REQUIRED ACTION.
Find the line in the data below that contains "differ from call to call. *)". Return that line and all the lines after it, unchanged.

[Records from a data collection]
(* ===== verification/Notification.v ===== *)
(** Notifications and the push outbox: a notification is stored with one outbox
    row per device of its user; workers claim due rows under a lease, send them
    through Expo, then claim them again to read the receipts
    (notification.service.ts, notification.repository.ts, expo-push.gateway.ts,
    push-delivery.types.ts).  The Expo client is a parameter: what it answers may
    differ from call to call. *)
From S2P Require Import Prelude JsString JsDate Libraries Schema World Constraints NotificationApi.
Local Open Scope Z_scope.

(** * Data *)

Definition MAX_EXPO_MESSAGES_PER_REQUEST : Z := 100.
Definition EXPO_RECEIPT_DELAY_MS : Z := 15 * 60 * 1000.
Definition PUSH_LEASE_MS : Z := 60 * 1000.
Definition MAX_PUSH_SEND_ATTEMPTS : Z := 5.
Definition MAX_PUSH_RECEIPT_ATTEMPTS : Z := 8.

Record MaintenanceBatchResult := mkMaintenance {
  mb_claimed : Z; mb_succeeded : Z; mb_retryScheduled : Z; mb_permanentlyFailed : Z; mb_hasMore : bool
}.
Definition EMPTY_BATCH : MaintenanceBatchResult := mkMaintenance 0 0 0 0 false.
Definition with_more (hasMore : bool) (r : MaintenanceBatchResult) : MaintenanceBatchResult :=
  mkMaintenance (mb_claimed r) (mb_succeeded r) (mb_retryScheduled r) (mb_permanentlyFailed r) hasMore.
Record PushClaimBatch := mkClaim { pc_jobs : list PushOutbox; pc_hasMore : bool }.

EXPECTED ANSWER.
    differ from call to call. *)
From S2P Require Import Prelude JsString JsDate Libraries Schema World Constraints NotificationApi.
Local Open Scope Z_scope.

(** * Data *)

Definition MAX_EXPO_MESSAGES_PER_REQUEST : Z := 100.
Definition EXPO_RECEIPT_DELAY_MS : Z := 15 * 60 * 1000.
Definition PUSH_LEASE_MS : Z := 60 * 1000.
Definition MAX_PUSH_SEND_ATTEMPTS : Z := 5.
Definition MAX_PUSH_RECEIPT_ATTEMPTS : Z := 8.

Record MaintenanceBatchResult := mkMaintenance {
  mb_claimed : Z; mb_succeeded : Z; mb_retryScheduled : Z; mb_permanentlyFailed : Z; mb_hasMore : bool
}.
Definition EMPTY_BATCH : MaintenanceBatchResult := mkMaintenance 0 0 0 0 false.
Definition with_more (hasMore : bool) (r : MaintenanceBatchResult) : MaintenanceBatchResult :=
  mkMaintenance (mb_claimed r) (mb_succeeded r) (mb_retryScheduled r) (mb_permanentlyFailed r) hasMore.
Record PushClaimBatch := mkClaim { pc_jobs : list PushOutbox; pc_hasMore : bool }.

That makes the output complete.